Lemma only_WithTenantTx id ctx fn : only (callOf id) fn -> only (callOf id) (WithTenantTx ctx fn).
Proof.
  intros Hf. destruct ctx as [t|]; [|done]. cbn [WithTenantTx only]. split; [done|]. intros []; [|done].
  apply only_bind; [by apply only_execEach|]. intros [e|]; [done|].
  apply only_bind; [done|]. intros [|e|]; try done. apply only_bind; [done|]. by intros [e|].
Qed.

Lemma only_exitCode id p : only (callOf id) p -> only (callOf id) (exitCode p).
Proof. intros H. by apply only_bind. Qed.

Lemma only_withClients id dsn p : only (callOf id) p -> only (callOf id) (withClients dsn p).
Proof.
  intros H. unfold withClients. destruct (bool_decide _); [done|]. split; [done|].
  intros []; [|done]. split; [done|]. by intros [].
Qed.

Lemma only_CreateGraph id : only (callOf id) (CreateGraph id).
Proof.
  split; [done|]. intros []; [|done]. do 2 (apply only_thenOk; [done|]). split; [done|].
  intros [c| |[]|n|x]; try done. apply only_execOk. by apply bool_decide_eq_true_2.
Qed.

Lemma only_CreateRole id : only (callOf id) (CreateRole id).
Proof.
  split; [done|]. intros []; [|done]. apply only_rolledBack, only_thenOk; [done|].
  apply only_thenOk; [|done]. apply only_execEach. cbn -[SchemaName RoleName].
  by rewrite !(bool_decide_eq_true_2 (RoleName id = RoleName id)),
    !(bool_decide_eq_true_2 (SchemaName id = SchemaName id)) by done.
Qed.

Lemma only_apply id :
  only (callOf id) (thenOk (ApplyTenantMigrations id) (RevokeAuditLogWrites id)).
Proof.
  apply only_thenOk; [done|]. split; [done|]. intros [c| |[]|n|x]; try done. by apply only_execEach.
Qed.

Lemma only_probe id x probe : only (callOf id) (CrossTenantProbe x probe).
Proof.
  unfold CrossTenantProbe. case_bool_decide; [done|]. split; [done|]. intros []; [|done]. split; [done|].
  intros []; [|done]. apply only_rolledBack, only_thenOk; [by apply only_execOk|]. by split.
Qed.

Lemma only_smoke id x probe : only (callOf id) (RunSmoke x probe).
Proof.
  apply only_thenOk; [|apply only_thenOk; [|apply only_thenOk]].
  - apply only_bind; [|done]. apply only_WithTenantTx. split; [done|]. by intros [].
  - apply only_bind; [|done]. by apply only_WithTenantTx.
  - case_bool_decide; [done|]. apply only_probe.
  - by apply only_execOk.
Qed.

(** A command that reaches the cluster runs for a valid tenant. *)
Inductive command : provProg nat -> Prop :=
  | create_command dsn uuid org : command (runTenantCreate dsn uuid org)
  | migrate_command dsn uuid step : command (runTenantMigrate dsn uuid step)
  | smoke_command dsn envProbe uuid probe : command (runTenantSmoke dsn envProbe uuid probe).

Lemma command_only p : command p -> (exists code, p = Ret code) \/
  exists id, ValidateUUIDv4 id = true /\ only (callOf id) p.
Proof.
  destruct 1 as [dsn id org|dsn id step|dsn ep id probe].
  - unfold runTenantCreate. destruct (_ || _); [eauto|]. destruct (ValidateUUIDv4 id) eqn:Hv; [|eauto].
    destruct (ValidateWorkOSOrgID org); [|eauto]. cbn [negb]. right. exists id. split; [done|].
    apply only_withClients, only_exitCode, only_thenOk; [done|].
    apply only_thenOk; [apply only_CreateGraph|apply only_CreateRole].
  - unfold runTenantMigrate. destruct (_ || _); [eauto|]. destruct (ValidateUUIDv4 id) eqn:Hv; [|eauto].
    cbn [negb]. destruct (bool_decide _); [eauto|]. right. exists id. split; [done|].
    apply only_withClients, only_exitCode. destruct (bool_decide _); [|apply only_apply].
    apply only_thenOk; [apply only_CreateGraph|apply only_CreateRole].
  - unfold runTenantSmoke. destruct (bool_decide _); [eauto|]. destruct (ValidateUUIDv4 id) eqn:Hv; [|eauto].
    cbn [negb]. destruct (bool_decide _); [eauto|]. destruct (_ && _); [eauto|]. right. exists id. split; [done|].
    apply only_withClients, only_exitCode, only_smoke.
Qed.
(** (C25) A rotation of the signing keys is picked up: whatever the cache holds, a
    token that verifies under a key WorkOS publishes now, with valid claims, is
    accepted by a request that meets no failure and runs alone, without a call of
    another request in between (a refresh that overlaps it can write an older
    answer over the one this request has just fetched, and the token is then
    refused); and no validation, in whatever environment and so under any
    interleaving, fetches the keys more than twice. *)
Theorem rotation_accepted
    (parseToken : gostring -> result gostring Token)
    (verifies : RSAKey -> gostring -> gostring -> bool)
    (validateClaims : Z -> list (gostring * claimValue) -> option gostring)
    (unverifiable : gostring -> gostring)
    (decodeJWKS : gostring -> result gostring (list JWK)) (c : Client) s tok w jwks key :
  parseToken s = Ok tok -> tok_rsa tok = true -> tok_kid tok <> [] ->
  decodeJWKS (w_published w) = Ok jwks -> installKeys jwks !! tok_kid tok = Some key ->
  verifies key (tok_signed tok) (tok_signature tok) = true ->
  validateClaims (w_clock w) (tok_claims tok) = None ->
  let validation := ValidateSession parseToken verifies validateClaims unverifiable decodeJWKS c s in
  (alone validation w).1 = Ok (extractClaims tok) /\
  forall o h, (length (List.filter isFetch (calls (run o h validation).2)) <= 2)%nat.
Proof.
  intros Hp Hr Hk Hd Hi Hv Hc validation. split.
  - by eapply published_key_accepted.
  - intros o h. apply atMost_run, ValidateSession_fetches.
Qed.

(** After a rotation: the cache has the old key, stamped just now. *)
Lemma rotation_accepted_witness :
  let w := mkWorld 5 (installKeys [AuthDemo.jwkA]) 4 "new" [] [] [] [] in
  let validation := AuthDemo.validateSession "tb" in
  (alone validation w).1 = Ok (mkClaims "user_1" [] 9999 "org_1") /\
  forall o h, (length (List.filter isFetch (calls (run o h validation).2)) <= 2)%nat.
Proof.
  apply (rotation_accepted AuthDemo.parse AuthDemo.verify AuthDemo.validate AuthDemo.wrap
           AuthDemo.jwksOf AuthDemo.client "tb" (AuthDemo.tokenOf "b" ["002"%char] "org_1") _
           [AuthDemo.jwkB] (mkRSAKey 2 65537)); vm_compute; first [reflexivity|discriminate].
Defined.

========================

* **INSTRUCTIONS FOR THE TASK**
Working from the records above, write out verbatim only the lines from the line containing "Inductive command : provProg" through the line containing "envProbe uuid probe).".

* **WORKED SOLUTION**
Inductive command : provProg nat -> Prop :=
  | create_command dsn uuid org : command (runTenantCreate dsn uuid org)
  | migrate_command dsn uuid step : command (runTenantMigrate dsn uuid step)
  | smoke_command dsn envProbe uuid probe : command (runTenantSmoke dsn envProbe uuid probe).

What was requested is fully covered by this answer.